Он поднял чемодан, направился к выходу. Лариса бросилась за ним, схватила за рукав.
– Как это? – пролепетала она, бессмысленно хлопая глазами. Голос звучал тихо, почти неслышно, но с каждой секундой набирал силу. – Ты на мне жениться должен! Я… Я твоим родителям сообщу! И… И на весь универ ославлю!
Её голос дрогнул на последнем слове, но она тут же выпрямилась, пытаясь придать себе уверенный вид. В глазах закипали слёзы, но Лариса упрямо сжала губы, не позволяя им пролиться.
Игнат замер у двери, но даже не обернулся. Угрожать она вздумала… Наивная…
– Плевать, – бросил он равнодушно. – Родителям я всё легко смогу объяснить. Они с моей позицией не заводить детей до тридцати согласны. Да и ты маме не нравишься.
Он в последний раз окинул комнату беглым взглядом, проверяя, не оставил ли чего. Взгляд зацепился за фотоальбом, небрежно лежащий на верхней полке. Его он точно заберет.

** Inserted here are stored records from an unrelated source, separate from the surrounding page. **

(* ===== verification/PpaCmd.v ===== *)
(** * PPA commands and their submission

    [core.c], the command and request structures of [fscftl.h], and
    [datapath/ppa-ops.c].  The block layer and the device are parameters: a
    [kenv] answers whether an allocation, a request allocation or a buffer mapping
    succeeds and at which bus address memory lands; the device is a function from
    a command and the DMA memory it points to, to a status and a payload. *)

From S2P Require Import Prelude NandCfg Kernel.

#[local] Open Scope Z_scope.

(** ** Structures *)

(** [enum] of command types of [fscftl.h] *)
Inductive cmd_type : Type :=
  | FSCFTL_HOST_WRITE | FSCFTL_HOST_READ | FSCFTL_GC_WRITE | FSCFTL_GC_READ
  | FSCFTL_METAPG_WRITE | FSCFTL_METAPG_READ | FSCFTL_BBTPG_WRITE | FSCFTL_BBTPG_READ.

#[global] Instance cmd_type_eq_dec : EqDecision cmd_type.
Proof. solve_decision. Defined.

Record nvme_ppa_command : Type := mk_ppa_command {
  c_opcode : Z;
  c_flags : Z;
  c_command_id : Z;
  c_nsid : Z;
  c_rsvd2 : Z;
  c_metadata : Z;
  c_prp1 : Z;
  c_prp2 : Z;
  c_ppalist : Z;
  c_nlb : Z;
  c_control : Z;
  c_dsmgmt : Z;
  c_resv : Z;
}.

#[global] Instance nvme_ppa_command_eq_dec : EqDecision nvme_ppa_command.
Proof. solve_decision. Defined.

(** A zeroed command with the fields the driver fills in. *)
Definition ppa_command (opcode nsid metadata ppalist nlb control : Z) : nvme_ppa_command :=
  mk_ppa_command opcode 0 0 nsid 0 metadata 0 0 ppalist nlb control 0 0.

(** The context stored behind the command.  [ctx] is a LUN buffer index; pool
    pages are named by their id. *)
Record nvme_ppa_iod : Type := mk_ppa_iod {
  iod_ctx : option Z;
  iod_vaddr_data : Z;
  iod_vaddr_meta : option Z;
  iod_vaddr_ppalist : option Z;
  iod_idx : Z;
  iod_cmdtype : option cmd_type;
}.

(** [struct nvm_rq]; [rq_addr] is the union of [ppa_addr] and [dma_ppa_list]. *)
Record nvm_rq : Type := mk_rq {
  rq_bio : option (Z * Z);      (** [bi_size] and priority of the data bio *)
  rq_addr : Z;
  rq_ppa_list : option Z;
  rq_dma_meta_list : Z;
  rq_opcode : Z;
  rq_nr_ppas : Z;
  rq_flags : Z;
  rq_ppa_status : Z;
  rq_error : Z;
}.

(** A block layer request as the driver fills it in. *)
Record request : Type := mk_request {
  req_id : Z;
  req_cmd : nvme_ppa_command;
  req_cmd_obj : Z;
  req_ioprio : Z;
  req_data_len : Z;
}.

(** ** The environment *)

Record kenv : Type := mk_kenv {
  alloc_ok : nat → bool;   (** the [n]-th allocation succeeds *)
  req_err : nat → Z;       (** [nvme_alloc_request]: 0 or [PTR_ERR] *)
  map_err : nat → Z;       (** [blk_rq_map_kern]: 0 or an error *)
  dma_addr : nat → Z;      (** bus address of the [n]-th allocation *)
  virt_addr : nat → Z;     (** kernel address of the [n]-th allocation *)
}.

(** DMA pool pages by id, each [PAGE_SIZE / 8] words of [u64], zero by default. *)
Record pstate : Type := mk_pstate {
  p_heap : kheap;
  p_pool : gmap Z (gmap Z Z);
}.

Definition POOL_WORDS : Z := PAGE_SIZE / 8.

Section core.
Context (E : kenv).

(** *** The DMA pool *)

Definition nvm_exdev_setup_pool (h : kheap) : Z * kheap :=
  let '(ok, h) := kalloc (alloc_ok E) ("dmapoll", 0) h in
  (if ok then 0 else - ENOMEM, h).

Definition nvm_exdev_release_pool (h : kheap) : res kheap := kfree ("dmapoll", 0) h.

(** The page is cleared before the caller can test the pointer. *)
Definition dma_pool_page_zalloc (s : pstate) : res (Z * Z * pstate) :=
  let n := k_calls (p_heap s) in
  let id := Z.of_nat n in
  let '(ok, h) := kalloc (alloc_ok E) ("dmapage", id) (p_heap s) in
  if ok then Ok (id, dma_addr E n, mk_pstate h (<[id := ∅]> (p_pool s)))
  else Fault F_NULL.

Definition dma_pool_page_free (id : Z) (s : pstate) : res pstate :=
  h ← kfree ("dmapage", id) (p_heap s);
  Ok (mk_pstate h (delete id (p_pool s))).

(** [ppalist[i] = v] *)
Definition pool_write (id i v : Z) (s : pstate) : res pstate :=
  page ← aread (p_pool s) id;
  page ← wwrite POOL_WORDS page i v;
  Ok (mk_pstate (p_heap s) (<[id := page]> (p_pool s))).

(** *** Requests of the LightNVM kind *)

Definition set_rqd_nand_ppalist (rqd : nvm_rq) (ppas : list Z) (nr_ppas : Z) (s : pstate)
    : res (Z * nvm_rq * pstate) :=
  let rqd := mk_rq (rq_bio rqd) (rq_addr rqd) (rq_ppa_list rqd) (rq_dma_meta_list rqd)
               (rq_opcode rqd) (u16 nr_ppas) (rq_flags rqd) (rq_ppa_status rqd)
               (rq_error rqd) in
  if decide (nr_ppas = 1) then
    p ← match ppas !! 0%nat with Some p => Ok p | None => Fault F_OOB end;
    Ok (0, mk_rq (rq_bio rqd) p (rq_ppa_list rqd) (rq_dma_meta_list rqd) (rq_opcode rqd)
             (rq_nr_ppas rqd) (rq_flags rqd) (rq_ppa_status rqd) (rq_error rqd), s)
  else
    '(id, dma, s) ← dma_pool_page_zalloc s;
    s ← mfor (seqZ 0 nr_ppas) (λ i s,
          p ← match ppas !! Z.to_nat i with Some p => Ok p | None => Fault F_OOB end;
          pool_write id i p s) s;
    Ok (0, mk_rq (rq_bio rqd) dma (Some id) (rq_dma_meta_list rqd) (rq_opcode rqd)
             (rq_nr_ppas rqd) (rq_flags rqd) (rq_ppa_status rqd) (rq_error rqd), s).

Definition free_rqd_nand_ppalist (rqd : nvm_rq) (s : pstate) : res pstate :=
  match rq_ppa_list rqd with
  | None => Ok s
  | Some id => dma_pool_page_free id s
  end.

Definition nvm_rqd_to_ppacmd (rqd : nvm_rq) (instance : Z) : nvme_ppa_command :=
  ppa_command (u8 (rq_opcode rqd)) (u32 instance) (u64 (rq_dma_meta_list rqd))
    (u64 (rq_addr rqd)) (u16 (rq_nr_ppas rqd - 1)) (u16 (rq_flags rqd)).

(** [IOPRIO_PRIO_VALUE(IOPRIO_CLASS_BE, IOPRIO_NORM)] *)
Definition IOPRIO_BE_NORM : Z := Z.lor (Z.shiftl 2 13) 4.

(** [nvme_alloc_request]: a live request object or an error. *)
Definition nvme_alloc_request (h : kheap) : Z * Z * kheap :=
  let n := k_calls h in
  let e := req_err E n in
  let id := Z.of_nat n in
  if decide (e = 0) then
    (0, id, mk_kheap (S n) ({[("request", id)]} ∪ k_live h))
  else (e, id, mk_kheap (S n) (k_live h)).

Definition blk_mq_free_request (id : Z) (h : kheap) : res kheap := kfree ("request", id) h.

Definition nvm_submit_ppa (instance : Z) (rqd : nvm_rq) (h : kheap)
    : res (Z * option request * kheap) :=
  let cmd := Z.of_nat (k_calls h) in
  let '(ok, h) := kalloc (alloc_ok E) ("ppacmd", cmd) h in
  if negb ok then Ok (- ENOMEM, None, h) else
  let '(e, id, h) := nvme_alloc_request h in
  if decide (e ≠ 0) then
    h ← kfree ("ppacmd", cmd) h;
    Ok (- ENOMEM, None, h)
  else
    let '(prio, len) := match rq_bio rqd with
                        | Some (sz, prio) => (prio, sz)
                        | None => (IOPRIO_BE_NORM, 0)
                        end in
    Ok (0, Some (mk_request id (nvm_rqd_to_ppacmd rqd instance) cmd prio len), h).

(** Completion of such a request; the callback of [rqd] is the caller's. *)
Definition nvm_ppa_end_io (rq : request) (rqd : nvm_rq) (result error : Z) (h : kheap)
    : res (nvm_rq * kheap) :=
  let rqd := mk_rq (rq_bio rqd) (rq_addr rqd) (rq_ppa_list rqd) (rq_dma_meta_list rqd)
               (rq_opcode rqd) (rq_nr_ppas rqd) (rq_flags rqd) (u64 result) error in
  h ← kfree ("ppacmd", req_cmd_obj rq) h;
  h ← blk_mq_free_request (req_id rq) h;
  Ok (rqd, h).

Section sync.
(** The device: the result word and error it completes a command with. *)
Context (dev : nvme_ppa_command → gmap Z (gmap Z Z) → Z * Z).

(** [nvm_ersppa_sync]: the return code and the commands the device executed, each
    with the DMA memory it saw. *)
Definition nvm_ersppa_sync (instance : Z) (ppas : list Z) (nr_ppas : Z) (s : pstate)
    : res (Z * list (nvme_ppa_command * gmap Z (gmap Z Z)) * pstate) :=
  let rqd := mk_rq None 0 None 0 NVM_OP_ERASE 0 NVM_IO_SNGL_ACCESS 0 0 in
  '(ret, rqd, s) ← set_rqd_nand_ppalist rqd ppas nr_ppas s;
  if decide (ret ≠ 0) then Ok (ret, [], s) else
  '(ret, rq, h) ← nvm_submit_ppa instance rqd (p_heap s);
  let s := mk_pstate h (p_pool s) in
  '(trace, rqd, s) ←
    match rq with
    | None => Ok ([], rqd, s)
    | Some rq =>
        let '(result, error) := dev (req_cmd rq) (p_pool s) in
        '(rqd, h) ← nvm_ppa_end_io rq rqd result error (p_heap s);
        Ok ([(req_cmd rq, p_pool s)], rqd, mk_pstate h (p_pool s))
    end;
  s ← free_rqd_nand_ppalist rqd s;
  Ok (ret, trace, s).

(** [nvm_rdpparaw_sync]: [dma_meta] is the mapping of [metabuf]; the status of
    [nvme_submit_sync_cmd] is not looked at. *)
Definition nvm_rdpparaw_sync (ns_id : Z) (ppa : list Z) (nr_ppas ctrl dma_meta : Z)
    (s : pstate) : res (Z * list (nvme_ppa_command * gmap Z (gmap Z Z)) * pstate) :=
  '(list, addr, s) ←
    (if decide (nr_ppas = 1) then
       p ← match ppa !! 0%nat with Some p => Ok p | None => Fault F_OOB end;
       Ok (None, p, s)
     else
       '(id, dma, s) ← dma_pool_page_zalloc s;
       s ← mfor (seqZ 0 nr_ppas) (λ i s,
             p ← match ppa !! Z.to_nat i with Some p => Ok p | None => Fault F_OOB end;
             pool_write id i p s) s;
       Ok (Some id, dma, s));
  let cmd := ppa_command NVM_OP_RDRAW (u32 ns_id) (u64 dma_meta) (u64 addr)
               (u16 (nr_ppas - 1)) (u16 ctrl) in
  let _ := dev cmd (p_pool s) in
  let trace := [(cmd, p_pool s)] in
  s ← match list with
      | Some id => if decide (1 < nr_ppas) then dma_pool_page_free id s else Ok s
      | None => Ok s
      end;
  Ok (0, trace, s).
End sync.

(** *** Commands submitted directly *)

(** [alloc_ppa_rqd_ctx]: [ppacmd_to_pdu] of a failed allocation is dereferenced by
    every caller, so a failure is a fault there. *)
Definition alloc_ppa_rqd_ctx (h : kheap) : res (Z * kheap) :=
  let id := Z.of_nat (k_calls h) in
  let '(ok, h) := kalloc (alloc_ok E) ("ppacmd", id) h in
  if ok then Ok (id, h) else Fault F_NULL.

(** [__nvme_submit_ppa_cmd]: the return code and the request queued on success.
    The completion function frees the command and the request. *)
Definition nvme_submit_ppa_cmd (cmd : nvme_ppa_command) (cmd_obj : Z) (buffer bufflen : Z)
    (h : kheap) : res (Z * option request * kheap) :=
  let '(e, id, h) := nvme_alloc_request h in
  if decide (e ≠ 0) then Ok (e, None, h) else
  let me := if decide (buffer ≠ 0 ∧ bufflen ≠ 0) then map_err E (k_calls h) else 0 in
  if decide (me ≠ 0) then
    h ← blk_mq_free_request id h;
    Ok (me, None, h)
  else Ok (0, Some (mk_request id cmd cmd_obj 0 bufflen), h).

Section cmd_sync.
Context {A : Type} (dev : nvme_ppa_command → gmap Z (gmap Z Z) → Z * A).

(** [nvme_submit_ppa_cmd_sync]: [req->errors] after the completion, and what the
    device transferred. *)
Definition nvme_submit_ppa_cmd_sync (cmd : nvme_ppa_command) (buffer bufflen : Z)
    (s : pstate) : res (Z * option A * pstate) :=
  let '(e, id, h) := nvme_alloc_request (p_heap s) in
  if decide (e ≠ 0) then Ok (e, None, mk_pstate h (p_pool s)) else
  let me := if decide (buffer ≠ 0 ∧ bufflen ≠ 0) then map_err E (k_calls h) else 0 in
  let '(ret, a) := if decide (me ≠ 0) then (me, None)
                   else let '(st, a) := dev cmd (p_pool s) in (st, Some a) in
  h ← blk_mq_free_request id h;
  Ok (ret, a, mk_pstate h (p_pool s)).
End cmd_sync.
End core.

– И все мои друзья тоже знают, – продолжил он, не глядя на Ларису. – А начнёшь распускать слухи – пожалеешь. Сама во всём виновата. Никто не просил тебя “хитрить”.
Каждое слово било точно в цель. Лариса почувствовала, как внутри всё сжалось. Она хотела что‑то сказать, возразить, но слова застряли в горле. Вместо этого она сделала шаг вперёд, потом ещё один, словно пытаясь дотянуться до исчезающей надежды.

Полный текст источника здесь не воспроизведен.